Abstract: The Algonquin Radio Observatory (ARO), built in 1965, along with the Dominion Radio Astrophysical Observatory (DRAO) are the first to achieve long baseline interferometry (VLBI), whereby two single-dish telescopes are combined to provide the same resolution as a telescope the size of Canada.

CITA, the Dunlap Institute, and the Department of Astronomy and Astrophysics collectively have continued the Canadian VLBI tradition with a new program to conduct transnational interferometric observations of pulsars and fast radio bursts (FRBs). The former has been named “scintillometry,” whose purpose is to utilize VLBI on earth in combination with scattering in the interstellar medium (ISM) to create an effective telescope size of ~astronomical unit to study pulsars and the intervening matter between us and them.

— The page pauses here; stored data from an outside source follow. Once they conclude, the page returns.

(* ===== verification/KvTable.v ===== *)
(** * KvTable: what the mapping table represents

    The chain of a home slot is the list of slots the lookups visit.  The links
    never form a cycle, so every chain ends; a new entry is appended to chains,
    a deletion cuts them. *)
From stdpp Require Import base list numbers sets.
From Stdlib Require Import ZArith Lia.
From S2P Require Import Prelude Nvme KvData.

Open Scope Z_scope.
Open Scope nvmev_scope.

Definition is_free (e : mapping_entry) : Prop := me_mem_offset e = OFFSET_NONE.
#[export] Instance is_free_dec e : Decision (is_free e).
Proof. unfold is_free. apply _. Defined.
(** Entries that differ in their link only. *)
Definition same_place (e e' : mapping_entry) : Prop :=
  me_key e' = me_key e /\ me_mem_offset e' = me_mem_offset e /\ me_length e' = me_length e.

Lemma free_eqb e : (me_mem_offset e =? OFFSET_NONE) = bool_decide (is_free e).
Proof. unfold is_free. destruct (Z.eqb_spec (me_mem_offset e) OFFSET_NONE); by case_bool_decide. Qed.

(** Two readings of the same element agree. *)
Ltac same_nth :=
  repeat match goal with
  | H : nthZ ?t ?s = Ok _, H' : nthZ ?t ?s = Ok _ |- _ => rewrite H in H'; injection H' as H'; subst
  end.

Section Table.
Variables (slots klen : Z).
Implicit Type t : list mapping_entry.

Record table_wf t : Prop := {
  tw_slots : 0 < slots < SLOT_NONE;
  tw_len : Z.of_nat (length t) = slots;
  tw_klen : 0 <= klen <= 16;
  tw_entry : forall s e, nthZ t s = Ok e ->
    length (me_key e) = 18%nat /\
    (me_next_slot e = SLOT_NONE \/ 0 <= me_next_slot e < slots) /\
    (is_free e -> me_next_slot e = SLOT_NONE);
  tw_rank : exists rank : Z -> nat, forall s e, nthZ t s = Ok e -> me_next_slot e <> SLOT_NONE ->
    (rank (me_next_slot e) < rank s)%nat;
}.

Lemma slot_ex t s : table_wf t -> 0 <= s < slots -> exists e, nthZ t s = Ok e.
Proof. intros W Hs. apply nthZ_in_range. rewrite (tw_len t W). done. Qed.

(** ** Chains *)
Inductive chain t : Z -> list Z -> Prop :=
| chain_free s e : nthZ t s = Ok e -> is_free e -> chain t s []
| chain_end s e : nthZ t s = Ok e -> ~ is_free e -> me_next_slot e = SLOT_NONE -> chain t s [s]
| chain_next s e l : nthZ t s = Ok e -> ~ is_free e -> me_next_slot e <> SLOT_NONE ->
    chain t (me_next_slot e) l -> chain t s (s :: l).

Lemma chain_fun t s l l' : chain t s l -> chain t s l' -> l = l'.
Proof.
  intros C. revert l'. induction C as [| |s e l He Hf Hn C IH]; intros l'; inversion 1; subst; same_nth; try done.
  f_equal. by apply IH.
Qed.

Lemma chain_range t s l x : chain t s l -> x ∈ l -> exists e, nthZ t x = Ok e /\ ~ is_free e.
Proof.
  induction 1 as [s e|s e|s e l]; intros Hx; [by apply elem_of_nil in Hx|..].
  - apply list_elem_of_singleton in Hx as ->. eauto.
  - apply elem_of_cons in Hx as [->|Hx]; eauto.
Qed.

Lemma chain_ex t s :
  table_wf t -> 0 <= s < slots -> exists l, chain t s l /\ NoDup l /\ (length l <= length t)%nat.
Proof.
  intros W Hs. destruct (tw_rank t W) as [rank Hr].
  assert (Hc : exists l, chain t s l /\ NoDup l /\ forall x, x ∈ l -> (rank x <= rank s)%nat).
  { remember (rank s) as n eqn:En. revert s Hs En. induction n as [n IH] using lt_wf_ind. intros s Hs ->.
    destruct (slot_ex t s W Hs) as [e He]. destruct (decide (is_free e)) as [Hf|Hf].
    { exists []. split; [by eapply chain_free|]. split; [constructor|]. by intros x Hx%elem_of_nil. }
    destruct (decide (me_next_slot e = SLOT_NONE)) as [Hn|Hn].
    { exists [s]. split; [by eapply chain_end|]. split; [apply NoDup_singleton|]. by intros x ->%list_elem_of_singleton. }
    destruct (tw_entry t W s e He) as (_ & [Hnx|Hnx] & _); [done|]. pose proof (Hr s e He Hn) as Hlt.
    destruct (IH _ Hlt _ Hnx eq_refl) as (l & C & Hd & Hle). exists (s :: l). split; [by eapply chain_next|].
    split; [constructor; [|done]; intros Hin; specialize (Hle s Hin); lia|].
    intros x [->|Hx]%elem_of_cons; [lia|]. specialize (Hle x Hx). lia. }
  destruct Hc as (l & C & Hd & _). exists l. split; [done|]. split; [done|].
  assert (Hsub : map Z.to_nat l ⊆ seq 0 (length t)).
  { intros i (x & -> & Hx)%list_elem_of_fmap. destruct (chain_range t s l x C Hx) as (e & He & _).
    apply nthZ_range in He. apply elem_of_seq. lia. }
  assert (Hnd : NoDup (map Z.to_nat l)).
  { apply NoDup_fmap_2_strong; [|done]. intros x y Hx Hy E.
    destruct (chain_range t s l x C Hx) as (e & He & _), (chain_range t s l y C Hy) as (e' & He' & _).
    apply nthZ_range in He, He'. lia. }
  apply (NoDup_submseteq _ _ Hnd) in Hsub. apply submseteq_length in Hsub.
  by rewrite length_map, length_seq in Hsub.
Qed.

(** ** Lookups *)
Definition prefix_of (k : list Z) : list Z := take (Z.to_nat klen) k.
Definition hits t (k : list Z) (x : Z) : bool :=
  match nthZ t x with Ok e => bool_decide (prefix_of k = prefix_of (me_key e)) | _ => false end.
(** The slot of key [k], searched from slot [h]. *)
Definition found t (h : Z) (k : list Z) (r : option Z) : Prop :=
  exists l, chain t h l /\ r = List.find (hits t k) l.

Lemma search_chain fuel t s l k :
  table_wf t -> klen <= Z.of_nat (length k) -> chain t s l -> (length l < fuel)%nat ->
  search fuel t s k klen = Ok (List.find (hits t k) l).
Proof.
  intros W Hk C. revert fuel.
  assert (Hm : forall s e, nthZ t s = Ok e -> memcmp_eq k (me_key e) klen = Ok (hits t k s)).
  { intros x e He. unfold memcmp_eq, hits. rewrite He. destruct (tw_entry t W x e He) as (Hl & _).
    pose proof (tw_klen t W). rewrite Hl. by rewrite !(proj2 (Z.leb_le _ _)) by lia. }
  induction C as [s e He Hf|s e He Hf Hn|s e l He Hf Hn C IH]; intros [|fuel] Hlt; simpl in Hlt; try lia;
    cbn [search]; rewrite He; cbn [obind]; rewrite free_eqb.
  - by rewrite bool_decide_eq_true_2.
  - rewrite bool_decide_eq_false_2, (Hm s e He) by done. cbn [obind List.find]. destruct (hits t k s); [done|].
    by rewrite Hn, Z.eqb_refl.
  - rewrite bool_decide_eq_false_2, (Hm s e He) by done. cbn [obind List.find]. destruct (hits t k s); [done|].
    rewrite (proj2 (Z.eqb_neq _ _) Hn). apply IH. lia.
Qed.

Lemma search_spec t s k :
  table_wf t -> klen <= Z.of_nat (length k) -> 0 <= s < slots ->
  exists r, search (S (length t)) t s k klen = Ok r /\ found t s k r.
Proof.
  intros W Hk Hs. destruct (chain_ex t s W Hs) as (l & C & _ & Hl). eexists. split.
  - eapply search_chain; [done|done|exact C|lia].
  - by exists l.
Qed.

Lemma found_fun t h k r r' : found t h k r -> found t h k r' -> r = r'.
Proof. intros (l & C & ->) (l' & C' & ->). by rewrite (chain_fun t h l l' C C'). Qed.

Lemma found_hit t h k x : found t h k (Some x) ->
  exists e, nthZ t x = Ok e /\ ~ is_free e /\ prefix_of (me_key e) = prefix_of k.
Proof.
  intros (l & C & E). symmetry in E. apply List.find_some in E as [Hx Hh].
  destruct (chain_range t h l x C) as (e & He & Hf); [by apply list_elem_of_In|].
  exists e. split; [done|]. split; [done|]. unfold hits in Hh. rewrite He in Hh. by apply bool_decide_eq_true_1 in Hh.
Qed.

(** ** Free slots *)
Lemma probe_spec fuel t r (d : Z) :
  table_wf t -> 0 <= r < slots -> 0 <= d -> (Z.to_nat d < fuel)%nat ->
  (exists e, nthZ t ((r + d) mod slots) = Ok e /\ is_free e) ->
  exists n e, probe slots fuel t r = Ok n /\ nthZ t n = Ok e /\ is_free e.
Proof.
  intros W Hr. pose proof (tw_slots t W) as HS. unfold SLOT_NONE in HS. revert r d Hr.
  induction fuel as [|fuel IH]; intros r d Hr Hd Hlt Hx; [lia|]. cbn [probe].
  destruct (slot_ex t r W Hr) as [e He]. rewrite He. cbn [obind]. rewrite free_eqb.
  destruct (decide (is_free e)) as [Hf|Hf]; [rewrite bool_decide_eq_true_2 by done; by exists r, e|].
  rewrite bool_decide_eq_false_2 by done. rewrite u32_id by lia.
  assert (Hd0 : d <> 0).
  { intros ->. rewrite Z.add_0_r, Z.mod_small in Hx by lia. destruct Hx as (e' & He' & Hf'). rewrite He in He'. naive_solver. }
  assert (Er : (if slots <=? r + 1 then 0 else r + 1) = (r + 1) mod slots).
  { destruct (Z.leb_spec slots (r + 1)); [assert (r + 1 = slots) as -> by lia; by rewrite Z.mod_same by lia|].
    by rewrite Z.mod_small by lia. }
  rewrite Er. apply (IH ((r + 1) mod slots) (d - 1)); [apply Z.mod_pos_bound; lia|lia|lia|].
  rewrite Zplus_mod_idemp_l. by replace (r + 1 + (d - 1)) with (r + d) by lia.
Qed.

Definition has_free t : Prop := exists f e, nthZ t f = Ok e /\ is_free e.

Lemma probe_finds t r :
  table_wf t -> has_free t -> 0 <= r < slots ->
  exists n e, probe slots (S (length t)) t r = Ok n /\ nthZ t n = Ok e /\ is_free e.
Proof.
  intros W (f & e & He & Hf) Hr. pose proof (tw_slots t W) as HS. pose proof (nthZ_range _ _ _ He) as Hfr.
  rewrite (tw_len t W) in Hfr. apply (probe_spec _ t r ((f - r) mod slots)).
  - done.
  - done.
  - apply Z.mod_pos_bound; lia.
  - pose proof (Z.mod_pos_bound (f - r) slots ltac:(lia)). pose proof (tw_len t W). lia.
  - exists e. rewrite Zplus_mod_idemp_r. replace (r + (f - r)) with f by lia. by rewrite Z.mod_small by lia.
Qed.

Lemma last_cons_default {A} (l : list A) x d : List.last (x :: l) d = List.last l x.
Proof. revert x. induction l as [|y l IH]; intros x; [done|]. cbn [List.last] in *. rewrite <- IH. by destruct l. Qed.

Lemma tail_chain fuel t s l p :
  chain t s l -> (length l < fuel)%nat -> find_tail fuel t s p = Ok (List.last l p).
Proof.
  intros C. revert fuel p. induction C as [s e He Hf|s e He Hf Hn|s e l He Hf Hn C IH]; intros [|fuel] p Hlt;
    simpl in Hlt; try lia; cbn [find_tail]; rewrite He; cbn [obind]; rewrite free_eqb.
  - by rewrite bool_decide_eq_true_2.
  - by rewrite bool_decide_eq_false_2, Hn, Z.eqb_refl.
  - rewrite bool_decide_eq_false_2 by done. rewrite (proj2 (Z.eqb_neq _ _) Hn), IH by lia.
    by rewrite last_cons_default.
Qed.

(** The last slot of a chain links nowhere or to a free slot. *)
Definition is_tail t (p : Z) : Prop :=
  exists e, nthZ t p = Ok e /\ ~ is_free e /\
    (me_next_slot e = SLOT_NONE \/ exists e', nthZ t (me_next_slot e) = Ok e' /\ is_free e').

Lemma chain_tail t s l d : chain t s l -> l <> [] -> is_tail t (List.last l d).
Proof.
  induction 1 as [s e He Hf|s e He Hf Hn|s e l He Hf Hn C IH]; intros Hne; [done|..].
  - exists e. auto.
  - inversion C; subst; [|by apply IH..]. exists e. split; [done|]. split; [done|]. right. eauto.
Qed.
End Table.

(** * Insertion, deletion and update in the mapping table *)

Section Table.
Variables (slots klen : Z).
Implicit Type t : list mapping_entry.
Notation wf := (table_wf slots klen).
Notation prefix_of := (prefix_of klen).
Notation found := (found klen).
Notation hits := (hits klen).

Lemma find_app {A} (f : A -> bool) l1 l2 :
  List.find f (l1 ++ l2) = match List.find f l1 with Some x => Some x | None => List.find f l2 end.
Proof. induction l1 as [|x l IH]; simpl; [done|]. by destruct (f x). Qed.

Lemma find_ext {A} (f g : A -> bool) l : (forall x, x ∈ l -> f x = g x) -> List.find f l = List.find g l.
Proof.
  induction l as [|x l IH]; intros E; [done|]. simpl. rewrite (E x), IH by set_solver. done.
Qed.

(** ** Insertion *)

(** Entry [e'] went into the free slot [n], linked from [p] unless [p] is [SLOT_NONE]. *)
Record inserted t t' (n p : Z) (e' : mapping_entry) : Prop := {
  in_len : length t' = length t;
  in_free : exists e, nthZ t n = Ok e /\ is_free e;
  in_new : nthZ t' n = Ok e';
  in_entry : length (me_key e') = 18%nat /\ ~ is_free e' /\ me_next_slot e' = SLOT_NONE;
  in_prev : p <> SLOT_NONE -> is_tail t p /\ exists ep, nthZ t p = Ok ep /\ nthZ t' p = Ok (set_me_next ep n);
  in_other : forall x, x <> n -> (p <> SLOT_NONE -> x <> p) -> nthZ t' x = nthZ t x;
}.

Section Insert.
Variables (t t' : list mapping_entry) (n p : Z) (e' : mapping_entry).
Context (I : inserted t t' n p e') (W : wf t).

Lemma in_prev_ne : p <> SLOT_NONE -> p <> n.
Proof.
  intros Hp ->. destruct (in_prev _ _ _ _ _ I Hp) as [(e & He & Hf & _) _].
  destruct (in_free _ _ _ _ _ I) as (e1 & He1 & Hf1). by same_nth.
Qed.

(** An old slot in use keeps its place; its link changes only at [p]. *)
Lemma in_old x e : nthZ t x = Ok e -> x <> n ->
  exists e1, nthZ t' x = Ok e1 /\ same_place e e1 /\
    (me_next_slot e1 = me_next_slot e \/ p <> SLOT_NONE /\ x = p /\ me_next_slot e1 = n).
Proof.
  intros He Hn. destruct (decide (p <> SLOT_NONE /\ x = p)) as [[Hp ->]|Hne].
  - destruct (in_prev _ _ _ _ _ I Hp) as [_ (ep & Hep & Hep')]. same_nth. exists (set_me_next ep n).
    split; [done|]. split; [done|]. by right.
  - exists e. rewrite (in_other _ _ _ _ _ I) by naive_solver. split; [done|]. split; [done|]. by left.
Qed.

Lemma in_chain_new : chain t' n [n].
Proof.
  destruct (in_entry _ _ _ _ _ I) as (_ & Hf & Hn). by apply (chain_end t' n e'); [apply I|..].
Qed.

Lemma in_ne : n <> SLOT_NONE.
Proof.
  destruct (in_free _ _ _ _ _ I) as (e & He & _). apply nthZ_range in He. rewrite (tw_len _ _ _ W) in He.
  pose proof (tw_slots _ _ _ W). unfold SLOT_NONE in *. lia.
Qed.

The latter could provide the first ever spatial localization of FRBs.

Pulsar VLBI is located at the Algonquin Radio Observatory, which is visited frequently for data collection. The Crab pulsar will be studied using scintillometry techniques and VLBI. To obtain better images, one would need a telescope with a larger diameter. An easy way to increase diameter was to combine the signals from multiple telescopes using them as an interferometer thus creating VLBI. The data collected at Algonquin are synced up to data collected with other telescopes across the world. The radio waves that is emitted from the pulses propagate to telescopes on earth directly and indirectly via deflections on a scattering screen in the interstellar medium in space. The different paths interfere thus causing scintillation. By observing the scintillation with multiple telescopes on Earth, it is possible to estimate the pulsar’s position with extremely high precision.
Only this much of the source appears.